# [Task material]
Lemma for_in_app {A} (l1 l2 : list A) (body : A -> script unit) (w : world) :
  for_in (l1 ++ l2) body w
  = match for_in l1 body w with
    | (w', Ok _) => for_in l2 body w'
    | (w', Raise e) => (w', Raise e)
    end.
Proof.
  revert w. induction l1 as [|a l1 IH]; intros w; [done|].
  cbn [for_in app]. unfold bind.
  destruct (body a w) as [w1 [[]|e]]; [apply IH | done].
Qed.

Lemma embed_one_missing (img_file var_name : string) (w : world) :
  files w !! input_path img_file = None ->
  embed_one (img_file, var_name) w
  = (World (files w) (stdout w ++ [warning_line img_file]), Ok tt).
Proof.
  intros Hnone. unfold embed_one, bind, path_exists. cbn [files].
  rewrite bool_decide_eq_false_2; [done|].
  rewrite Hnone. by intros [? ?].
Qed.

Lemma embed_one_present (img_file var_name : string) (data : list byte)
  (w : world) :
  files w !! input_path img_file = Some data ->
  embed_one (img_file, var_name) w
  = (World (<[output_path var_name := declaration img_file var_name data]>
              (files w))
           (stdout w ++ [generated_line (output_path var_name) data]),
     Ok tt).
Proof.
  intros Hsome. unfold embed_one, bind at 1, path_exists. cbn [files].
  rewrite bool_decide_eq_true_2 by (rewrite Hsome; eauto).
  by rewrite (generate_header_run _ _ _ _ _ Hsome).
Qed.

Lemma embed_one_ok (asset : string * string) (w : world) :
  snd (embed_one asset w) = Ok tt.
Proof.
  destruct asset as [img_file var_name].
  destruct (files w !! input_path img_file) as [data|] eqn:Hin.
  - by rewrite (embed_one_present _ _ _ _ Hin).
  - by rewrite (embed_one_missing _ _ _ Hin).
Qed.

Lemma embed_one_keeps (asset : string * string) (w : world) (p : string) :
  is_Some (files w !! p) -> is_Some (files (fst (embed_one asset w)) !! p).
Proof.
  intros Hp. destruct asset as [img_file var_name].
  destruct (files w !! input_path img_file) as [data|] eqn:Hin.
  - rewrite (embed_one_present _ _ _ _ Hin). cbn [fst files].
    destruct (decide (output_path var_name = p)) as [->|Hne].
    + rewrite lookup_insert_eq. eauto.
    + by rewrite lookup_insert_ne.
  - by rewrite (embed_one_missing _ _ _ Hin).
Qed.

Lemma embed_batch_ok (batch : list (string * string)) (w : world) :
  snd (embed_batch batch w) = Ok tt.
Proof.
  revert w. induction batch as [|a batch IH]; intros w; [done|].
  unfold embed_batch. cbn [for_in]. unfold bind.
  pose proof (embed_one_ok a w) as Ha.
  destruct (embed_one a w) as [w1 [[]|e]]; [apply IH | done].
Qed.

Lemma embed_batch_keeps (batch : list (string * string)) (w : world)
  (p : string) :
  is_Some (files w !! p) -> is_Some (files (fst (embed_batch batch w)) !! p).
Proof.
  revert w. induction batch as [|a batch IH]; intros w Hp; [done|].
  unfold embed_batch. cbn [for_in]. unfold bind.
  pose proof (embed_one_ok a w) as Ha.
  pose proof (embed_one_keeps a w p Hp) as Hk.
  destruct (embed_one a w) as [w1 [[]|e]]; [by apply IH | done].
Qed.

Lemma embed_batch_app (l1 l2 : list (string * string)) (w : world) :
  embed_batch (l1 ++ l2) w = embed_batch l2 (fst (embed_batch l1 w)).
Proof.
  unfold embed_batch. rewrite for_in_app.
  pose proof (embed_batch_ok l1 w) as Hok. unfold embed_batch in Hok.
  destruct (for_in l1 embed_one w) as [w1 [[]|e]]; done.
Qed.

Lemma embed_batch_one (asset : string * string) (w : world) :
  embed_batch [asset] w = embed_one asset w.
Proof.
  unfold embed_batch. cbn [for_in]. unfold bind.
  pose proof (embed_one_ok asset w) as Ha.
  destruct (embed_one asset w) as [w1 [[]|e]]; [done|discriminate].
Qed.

* * *

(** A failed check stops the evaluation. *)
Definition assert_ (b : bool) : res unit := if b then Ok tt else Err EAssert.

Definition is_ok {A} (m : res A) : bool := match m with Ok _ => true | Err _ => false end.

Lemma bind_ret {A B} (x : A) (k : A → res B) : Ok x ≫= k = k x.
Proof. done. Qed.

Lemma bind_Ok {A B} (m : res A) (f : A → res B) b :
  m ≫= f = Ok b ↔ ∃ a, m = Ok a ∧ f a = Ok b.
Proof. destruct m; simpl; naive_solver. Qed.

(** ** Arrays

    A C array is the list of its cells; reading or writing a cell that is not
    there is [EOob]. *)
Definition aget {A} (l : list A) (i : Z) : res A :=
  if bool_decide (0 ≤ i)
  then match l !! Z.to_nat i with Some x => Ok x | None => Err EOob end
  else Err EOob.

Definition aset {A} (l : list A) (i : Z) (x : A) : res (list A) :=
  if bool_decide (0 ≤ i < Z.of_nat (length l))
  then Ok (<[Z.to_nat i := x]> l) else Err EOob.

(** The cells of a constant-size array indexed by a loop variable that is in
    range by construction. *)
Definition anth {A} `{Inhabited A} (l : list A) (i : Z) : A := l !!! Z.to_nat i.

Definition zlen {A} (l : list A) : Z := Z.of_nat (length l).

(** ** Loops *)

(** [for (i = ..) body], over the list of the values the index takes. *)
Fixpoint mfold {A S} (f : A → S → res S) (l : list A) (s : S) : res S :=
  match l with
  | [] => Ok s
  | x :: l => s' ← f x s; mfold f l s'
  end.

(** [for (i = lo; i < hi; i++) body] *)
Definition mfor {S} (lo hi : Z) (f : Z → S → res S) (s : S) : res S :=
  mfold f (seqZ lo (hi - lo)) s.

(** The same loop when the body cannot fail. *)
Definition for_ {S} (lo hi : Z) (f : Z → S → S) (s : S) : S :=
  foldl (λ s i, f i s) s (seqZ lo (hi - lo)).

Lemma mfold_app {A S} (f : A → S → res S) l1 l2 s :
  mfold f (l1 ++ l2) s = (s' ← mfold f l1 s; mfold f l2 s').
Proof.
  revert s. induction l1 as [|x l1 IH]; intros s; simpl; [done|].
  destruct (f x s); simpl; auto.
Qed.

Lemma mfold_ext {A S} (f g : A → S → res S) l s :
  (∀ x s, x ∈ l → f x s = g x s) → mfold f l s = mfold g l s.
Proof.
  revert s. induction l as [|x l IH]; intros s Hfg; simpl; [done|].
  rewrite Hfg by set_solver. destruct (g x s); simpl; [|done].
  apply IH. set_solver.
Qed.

# [Problem requirements]
Repeat word for word the lines above that run from the line containing "list A) (body" through the line containing "cbn [for_in app]. unfold bind.", both ends included, and nothing else.

# [Result of the task]
Lemma for_in_app {A} (l1 l2 : list A) (body : A -> script unit) (w : world) :
  for_in (l1 ++ l2) body w
  = match for_in l1 body w with
    | (w', Ok _) => for_in l2 body w'
    | (w', Raise e) => (w', Raise e)
    end.
Proof.
  revert w. induction l1 as [|a l1 IH]; intros w; [done|].
  cbn [for_in app]. unfold bind.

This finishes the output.